I don’t know if you are noticing a theme here. A shopping, spending money theme. It’s usually a symptom of someone who is bored, or in a rut. Which I am. However, it’s not my fault that I keep stumbling across things that need to be mine. Remind me to tell you about the Sanyo Xacti C6 I am going to need very very badly, when it’s released in the US, later. [it comes in red!]
So, I bought the shoes, but they were not that expensive. Pretty cheap, actually. And I was showing Mr. Moon the Manga Death statue I was going to want in my new home, when I move…. sometime this year. No sense in getting it now, when most things are packed away. [I also like the porcelain Death statue, in case, when the time comes, anyone is looking for a house warming gift for me.] And then, I came across something …. so beautiful… I am still weeping. The Vertigo Tarot deck.

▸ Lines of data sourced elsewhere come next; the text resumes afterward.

(** No line longer than the buffer: the cuts do not matter. *)
Lemma line_chunking parts : forall buffer_,
  existsb (fun c => Ascii.eqb c kFrameDelimiter) buffer_ = false ->
  Forall short (fst (split_lines (concat parts) buffer_)) -> short (snd (split_lines (concat parts) buffer_)) ->
  line_consume_all buffer_ parts = (omap parseLine (fst (split_lines (concat parts) buffer_)), snd (split_lines (concat parts) buffer_)).
Proof.
  induction parts as [|part parts IH]; intros buffer_ Hb Hl Hr; [reflexivity|]. cbn [concat] in *.
  assert (E0 : split_lines (buffer_ ++ part) [] = split_lines part buffer_).
  { rewrite split_lines_app, (split_lines_plain buffer_ []) by exact Hb. cbn. destruct (split_lines part buffer_); reflexivity. }
  pose proof (split_lines_app part (concat parts) buffer_) as E. rewrite E in *. cbn [fst snd] in *. clear E.
  cbn [line_consume_all]. unfold line_consume. rewrite E0. pose proof (split_rest_plain part buffer_ Hb) as Hp.
  destruct (split_lines part buffer_) as [ls r]. cbn [fst snd] in *.
  apply Forall_app in Hl as [Hl1 Hl2].
  assert (Hs : short r).
  { pose proof (split_lines_grows (concat parts) r) as Hg. unfold short in *. destruct (split_lines (concat parts) r) as [[|l2 ls2] r2]; cbn in *; [lia|].
    apply Forall_cons in Hl2 as [Hl2 _]. lia. }
  unfold short in Hs. rewrite (proj2 (Nat.ltb_ge _ _)) by exact Hs.
  rewrite (IH r Hp Hl2 Hr), omap_app. reflexivity.
Qed.

(** A reading as a device sends it. *)
Definition plain_field (s : string) : Prop :=
  s <> "" /\ Forall (fun c => c <> kFieldDelimiter /\ c <> kFrameDelimiter /\ c <> kCarriageReturn) (chars_of s).
Definition reading_ok (r : SerialReading) : Prop :=
  plain_field (sensorId r) /\ plain_field (value r) /\
  (length (chars_of (sensorId r)) + length (chars_of (value r)) + 2 <= kMaxBufferBytes)%nat.

Definition reading_line (crlf : bool) (r : SerialReading) : chars :=
  chars_of (sensorId r) ++ kFieldDelimiter :: chars_of (value r) ++ (if crlf then [kCarriageReturn] else []).

Lemma plain_no c s : plain_field s -> c = kFieldDelimiter \/ c = kFrameDelimiter \/ c = kCarriageReturn ->
  existsb (fun x => Ascii.eqb x c) (chars_of s) = false.
Proof.
  intros [_ H] Hc. induction H as [|x l (H1 & H2 & H3) _ IH]; [reflexivity|]. cbn. rewrite IH, orb_false_r.
  apply Ascii.eqb_neq. destruct Hc as [->|[->| ->]]; assumption.
Qed.

Lemma drop_cr_snoc l : drop_cr (l ++ [kCarriageReturn]) = l.
Proof. induction l as [|c l IH]; [reflexivity|]. cbn. destruct l as [|c2 l]; [reflexivity|]. cbn in *. rewrite IH. reflexivity. Qed.

Lemma drop_cr_plain l : existsb (fun x => Ascii.eqb x kCarriageReturn) l = false -> drop_cr l = l.
Proof.
  induction l as [|c l IH]; [reflexivity|]. cbn. intros H. apply orb_false_iff in H as [Hc Hl]. rewrite Hc.
  destruct l; [reflexivity|]. rewrite IH by exact Hl. reflexivity.
Qed.

Lemma chars_nonempty s : s <> "" -> exists c l, chars_of s = c :: l.
Proof. destruct s as [|c s]; [congruence|]. intros _. exists c, (chars_of s). reflexivity. Qed.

As you may, or may not, know, I collect tarot decks. I just get the ones that appeal to me, usually for the art or tone of the deck. This would be a personal jewel in the crown of a merely adequate collection. I don’t do it for money. I take the cards out of the box, spread them around, look at them and enjoy them. I’m not one of those girls who can leave an action figure in it’s shrink wrapped condition my whole life, you know? This deck is, apparently, hard to find. I can find it on ebay, and if I want the first edition, which comes in the coolest box with hard cover book and why would I not want the first edition, I can have it now. for $225. Holy Major Arcana! That’s a level of tarot collecting I have not entered yet. I haven’t delved into the rare and hard to find. I just collect what I find organically. Usually in a store somewhere. [With the exception of the Edward Gorey Tarot, which are ridiculously rare and probably even more ridiculously expensive. So, even tho I occasionally look for them, as a lark, I probably would not be able to afford them.] But how cool would that be? Answer: so cool.
I have to apologize for the quality of blog posts lately. They’ve been, in my mind, unusually dull. I’m not fishing for compliments. I’m just stating I haven’t been very inspired. And nothing much has happened to me lately, to reflect upon. I wrote something last night, about the 12th anniversary of my father’s death. Which was Monday, but it was depressing. And not really all that good. Depressing is fine, if it’s a good post. But it wasn’t. And it made me all weepy. So I didn’t post it. Things should pick up, in February. I have plans in February. If nothing else, some of these plans might make for good blog fodder. In the mean time, we’ll have to just keep shopping, ok?